To me the most prominent visual feature of the “vision” plan is privatisation of public land: masses of speculative medium/high rise housing and a high rise hotel. It's strategic planning on the run. Sadly, public open space is always fair game: think King Edward Park.

The Property Council has form. At a recent function, developer architects argued for a high rise hotel on top of the former Newcastle Post Office, claiming incorrectly that the interior could be gutted as it had no surviving heritage fabric.

They claimed it would be Newcastle’s equivalent of Sydney CBD’s Westin Hotel. The Westin sits behind and within the former post office, not on top of it!  Hopefully Jerry Schwartz’s bid (Herald, 3/2) will secure ownership and we will see genuine, sympathetic progress for this iconic building.

Keith Parsons, Newcastle


DO we really want to extend drinking times? It has already been shown that the so-called Newcastle solution was highly successful. While we measured the reduction in incidents and assaults at venues, we of course had no way of measuring the reduction in domestic violence. But there surely would have been a reduction.

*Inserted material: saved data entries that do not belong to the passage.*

(** [fill(quantity, price)] *)
Definition fill (o : t) (quantity : Z) (price : Z) : result unit * t :=
  if remaining_qty o <? quantity
  then (Raise (ValueError (Cannot_fill quantity (remaining_qty o))), o)
  else
    let filled := filled_qty o + quantity in
    let remaining := remaining_qty o - quantity in
    let st := if remaining =? 0 then FILLED else PARTIAL in
    (Ok tt,
     mk (order_id o) (symbol o) (side o) (type o) (Order.price o) (Order.quantity o)
        remaining filled st (client_id o)).

(** [cancel()] *)
Definition cancel (o : t) : result unit * t :=
  if bool_decide (status o = FILLED) || bool_decide (status o = CANCELLED)
     || bool_decide (status o = REJECTED)
  then (Raise (ValueError (Cannot_cancel_order_in_state (status o))), o)
  else (Ok tt, set_status CANCELLED o).

(** [reject()] *)
Definition reject (o : t) : t := set_status REJECTED o.

Definition to_dict (o : t) : dict :=
  mk_dict (order_id o) (symbol o) (side_value <$> side o) (type_value <$> type o)
          (truthy (price o)) (quantity o) (quantity o) (filled_qty o)
          (remaining_qty o) (status_value (status o)) (client_id o).

(** The four terminal states of the order lifecycle. *)
Definition terminal (st : OrderStatus) : bool :=
  match st with
  | FILLED | CANCELLED | REJECTED | PARTIAL_FILL_CANCELLED => true
  | _ => false
  end.

End Order.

I am perplexed by the support shown for change by our state government, who I believe have cosied up to the Australian Hotels Association. Alcohol causes more health problems and medical costs to the state than other forms of poison.

It seems strange that you can go into a supermarket and get reward points for purchasing alcohol but not tobacco products.

I do not think many people go home and bash their wife and kids after having too many cigarettes.

No sane person could prosecute a case to show that encouraging and facilitating the consumption of alcohol over longer periods is a good thing. To show how fair dinkum the hotels are, it is interesting to note that the venue that had the most incidents does not serve light beer on tap.

Sandy Buchanan, Largs


THIS week’s pen goes to Merewether’s Ruth McFayden for her letter praising staff hearing complaints about bus changes.